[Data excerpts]
--- START ---
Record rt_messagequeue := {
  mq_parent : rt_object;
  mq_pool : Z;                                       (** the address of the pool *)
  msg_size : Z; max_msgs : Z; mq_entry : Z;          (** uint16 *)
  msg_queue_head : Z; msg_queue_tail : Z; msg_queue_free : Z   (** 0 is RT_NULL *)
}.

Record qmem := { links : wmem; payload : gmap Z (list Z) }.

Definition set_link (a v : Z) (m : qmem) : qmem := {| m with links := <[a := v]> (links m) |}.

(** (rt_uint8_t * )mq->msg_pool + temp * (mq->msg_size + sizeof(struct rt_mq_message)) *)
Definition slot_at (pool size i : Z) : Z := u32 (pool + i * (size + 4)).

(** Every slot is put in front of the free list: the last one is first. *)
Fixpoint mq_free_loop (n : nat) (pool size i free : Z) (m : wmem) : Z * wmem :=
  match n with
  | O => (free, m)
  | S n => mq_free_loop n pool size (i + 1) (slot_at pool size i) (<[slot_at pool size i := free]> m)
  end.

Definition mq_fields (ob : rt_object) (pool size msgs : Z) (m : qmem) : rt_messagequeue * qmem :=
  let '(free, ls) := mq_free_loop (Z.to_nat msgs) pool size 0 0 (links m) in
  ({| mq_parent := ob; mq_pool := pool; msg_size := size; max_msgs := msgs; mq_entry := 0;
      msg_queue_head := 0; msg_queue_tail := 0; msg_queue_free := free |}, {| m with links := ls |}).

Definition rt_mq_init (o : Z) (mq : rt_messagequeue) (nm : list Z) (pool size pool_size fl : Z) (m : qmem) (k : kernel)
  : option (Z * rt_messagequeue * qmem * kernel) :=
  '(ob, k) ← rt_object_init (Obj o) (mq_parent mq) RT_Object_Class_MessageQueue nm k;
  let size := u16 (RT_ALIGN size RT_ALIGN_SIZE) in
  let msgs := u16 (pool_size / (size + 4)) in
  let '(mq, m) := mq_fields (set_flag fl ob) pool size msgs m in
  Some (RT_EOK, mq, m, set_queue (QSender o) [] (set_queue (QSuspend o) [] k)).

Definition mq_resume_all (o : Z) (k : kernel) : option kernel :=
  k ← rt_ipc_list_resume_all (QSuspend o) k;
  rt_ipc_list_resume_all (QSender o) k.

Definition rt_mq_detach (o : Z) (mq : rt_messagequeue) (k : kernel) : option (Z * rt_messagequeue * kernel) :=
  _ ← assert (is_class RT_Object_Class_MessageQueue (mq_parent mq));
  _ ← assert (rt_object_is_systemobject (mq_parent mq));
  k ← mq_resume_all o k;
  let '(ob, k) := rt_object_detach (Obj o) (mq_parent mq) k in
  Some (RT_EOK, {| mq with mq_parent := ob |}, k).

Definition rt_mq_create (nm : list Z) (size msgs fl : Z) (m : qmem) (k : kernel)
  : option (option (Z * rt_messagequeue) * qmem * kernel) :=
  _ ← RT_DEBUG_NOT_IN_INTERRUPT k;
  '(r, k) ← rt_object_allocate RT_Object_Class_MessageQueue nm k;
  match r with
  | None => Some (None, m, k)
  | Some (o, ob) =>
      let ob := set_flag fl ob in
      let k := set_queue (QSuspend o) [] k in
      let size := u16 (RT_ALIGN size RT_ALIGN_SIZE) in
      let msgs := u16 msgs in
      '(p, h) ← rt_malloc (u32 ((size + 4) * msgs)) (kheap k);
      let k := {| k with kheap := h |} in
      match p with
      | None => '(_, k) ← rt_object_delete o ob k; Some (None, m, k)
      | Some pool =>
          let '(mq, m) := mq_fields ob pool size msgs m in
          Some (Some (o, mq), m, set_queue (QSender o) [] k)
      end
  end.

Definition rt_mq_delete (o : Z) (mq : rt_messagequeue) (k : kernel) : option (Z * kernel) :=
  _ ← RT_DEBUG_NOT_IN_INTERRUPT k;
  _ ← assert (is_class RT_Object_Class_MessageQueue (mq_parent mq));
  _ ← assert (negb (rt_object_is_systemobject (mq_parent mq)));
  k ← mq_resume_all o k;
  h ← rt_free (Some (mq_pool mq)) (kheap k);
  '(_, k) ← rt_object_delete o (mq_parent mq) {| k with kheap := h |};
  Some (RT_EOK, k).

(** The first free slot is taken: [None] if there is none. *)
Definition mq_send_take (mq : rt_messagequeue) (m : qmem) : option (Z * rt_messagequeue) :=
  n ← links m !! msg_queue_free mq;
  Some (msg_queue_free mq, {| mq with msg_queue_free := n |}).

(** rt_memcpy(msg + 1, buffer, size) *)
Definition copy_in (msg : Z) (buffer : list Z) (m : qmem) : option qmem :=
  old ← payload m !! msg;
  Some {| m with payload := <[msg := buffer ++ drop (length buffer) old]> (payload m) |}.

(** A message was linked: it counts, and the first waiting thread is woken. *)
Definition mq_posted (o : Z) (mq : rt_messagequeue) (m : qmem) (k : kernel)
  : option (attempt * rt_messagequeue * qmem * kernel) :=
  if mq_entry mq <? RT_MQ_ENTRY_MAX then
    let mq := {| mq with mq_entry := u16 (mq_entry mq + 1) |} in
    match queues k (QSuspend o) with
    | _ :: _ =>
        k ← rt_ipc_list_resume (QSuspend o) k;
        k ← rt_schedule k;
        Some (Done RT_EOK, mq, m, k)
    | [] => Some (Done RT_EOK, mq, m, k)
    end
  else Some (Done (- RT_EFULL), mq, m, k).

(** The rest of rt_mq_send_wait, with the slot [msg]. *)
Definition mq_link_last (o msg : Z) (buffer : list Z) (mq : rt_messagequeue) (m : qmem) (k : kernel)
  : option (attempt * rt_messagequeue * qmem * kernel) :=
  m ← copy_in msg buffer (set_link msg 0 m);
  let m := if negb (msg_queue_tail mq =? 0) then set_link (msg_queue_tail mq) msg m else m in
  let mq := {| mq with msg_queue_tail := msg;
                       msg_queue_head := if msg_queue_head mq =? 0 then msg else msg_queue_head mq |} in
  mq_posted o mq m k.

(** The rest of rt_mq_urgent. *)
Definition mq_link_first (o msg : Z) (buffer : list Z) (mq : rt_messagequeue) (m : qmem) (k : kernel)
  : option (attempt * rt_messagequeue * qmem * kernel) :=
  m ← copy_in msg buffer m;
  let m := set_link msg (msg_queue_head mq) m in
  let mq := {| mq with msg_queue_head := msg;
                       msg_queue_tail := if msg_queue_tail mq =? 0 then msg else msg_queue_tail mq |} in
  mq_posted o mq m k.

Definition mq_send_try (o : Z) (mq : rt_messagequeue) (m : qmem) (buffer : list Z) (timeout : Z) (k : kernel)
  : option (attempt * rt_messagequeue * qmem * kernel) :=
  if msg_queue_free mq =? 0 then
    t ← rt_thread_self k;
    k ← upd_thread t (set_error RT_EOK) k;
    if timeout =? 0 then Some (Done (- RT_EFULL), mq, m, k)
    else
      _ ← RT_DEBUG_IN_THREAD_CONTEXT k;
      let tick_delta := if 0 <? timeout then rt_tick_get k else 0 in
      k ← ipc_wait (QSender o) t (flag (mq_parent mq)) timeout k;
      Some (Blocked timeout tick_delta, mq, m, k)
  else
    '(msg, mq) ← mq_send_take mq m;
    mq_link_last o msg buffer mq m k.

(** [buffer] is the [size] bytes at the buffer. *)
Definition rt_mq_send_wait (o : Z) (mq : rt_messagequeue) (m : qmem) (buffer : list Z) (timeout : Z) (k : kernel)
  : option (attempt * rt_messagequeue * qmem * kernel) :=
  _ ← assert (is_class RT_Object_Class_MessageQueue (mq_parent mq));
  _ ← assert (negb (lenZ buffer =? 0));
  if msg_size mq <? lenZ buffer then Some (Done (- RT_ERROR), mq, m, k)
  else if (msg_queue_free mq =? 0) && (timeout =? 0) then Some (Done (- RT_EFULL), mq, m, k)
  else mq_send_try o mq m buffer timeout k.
--- END ---
--- START ---
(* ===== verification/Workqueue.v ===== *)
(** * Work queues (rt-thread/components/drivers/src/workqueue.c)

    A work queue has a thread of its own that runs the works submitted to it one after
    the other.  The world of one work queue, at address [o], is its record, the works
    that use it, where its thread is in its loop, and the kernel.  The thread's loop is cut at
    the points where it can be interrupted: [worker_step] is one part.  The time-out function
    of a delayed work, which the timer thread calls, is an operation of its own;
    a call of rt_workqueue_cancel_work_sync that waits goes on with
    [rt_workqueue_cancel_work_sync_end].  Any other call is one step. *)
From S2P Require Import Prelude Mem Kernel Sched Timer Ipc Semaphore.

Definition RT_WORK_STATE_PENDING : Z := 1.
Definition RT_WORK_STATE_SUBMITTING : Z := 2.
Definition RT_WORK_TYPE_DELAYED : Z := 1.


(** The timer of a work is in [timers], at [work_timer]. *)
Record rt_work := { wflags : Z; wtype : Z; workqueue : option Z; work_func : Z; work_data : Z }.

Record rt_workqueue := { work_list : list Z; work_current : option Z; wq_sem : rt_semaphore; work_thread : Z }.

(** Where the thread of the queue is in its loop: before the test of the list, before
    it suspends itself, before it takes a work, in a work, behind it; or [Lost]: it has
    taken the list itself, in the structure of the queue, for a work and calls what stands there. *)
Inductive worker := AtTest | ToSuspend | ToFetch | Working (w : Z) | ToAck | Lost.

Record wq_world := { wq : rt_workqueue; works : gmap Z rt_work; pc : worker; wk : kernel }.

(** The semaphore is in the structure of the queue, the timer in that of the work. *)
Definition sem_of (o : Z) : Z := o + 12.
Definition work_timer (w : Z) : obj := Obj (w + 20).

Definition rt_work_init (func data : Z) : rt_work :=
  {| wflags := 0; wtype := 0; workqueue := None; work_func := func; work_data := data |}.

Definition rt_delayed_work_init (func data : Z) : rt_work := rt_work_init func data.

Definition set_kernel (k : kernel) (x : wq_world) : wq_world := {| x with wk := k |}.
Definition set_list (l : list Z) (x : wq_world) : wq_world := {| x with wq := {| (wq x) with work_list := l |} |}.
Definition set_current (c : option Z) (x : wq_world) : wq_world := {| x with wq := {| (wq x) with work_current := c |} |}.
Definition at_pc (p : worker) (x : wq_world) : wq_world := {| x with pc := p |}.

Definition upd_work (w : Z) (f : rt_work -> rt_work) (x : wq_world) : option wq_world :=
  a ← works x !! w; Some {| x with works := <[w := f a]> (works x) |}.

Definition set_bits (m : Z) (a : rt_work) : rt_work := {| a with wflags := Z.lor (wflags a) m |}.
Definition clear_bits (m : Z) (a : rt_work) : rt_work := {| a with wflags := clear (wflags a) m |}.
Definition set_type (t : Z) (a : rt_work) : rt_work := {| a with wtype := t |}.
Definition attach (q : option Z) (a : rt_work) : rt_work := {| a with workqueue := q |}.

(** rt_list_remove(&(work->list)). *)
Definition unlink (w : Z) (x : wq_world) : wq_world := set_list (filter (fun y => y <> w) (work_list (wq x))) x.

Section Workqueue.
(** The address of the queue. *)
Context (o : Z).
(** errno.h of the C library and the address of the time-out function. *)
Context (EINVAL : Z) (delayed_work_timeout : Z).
--- END ---
**Problem to work on**
Say how many lines in the records hold "links", with the number as the whole reply.

**Your solution**
5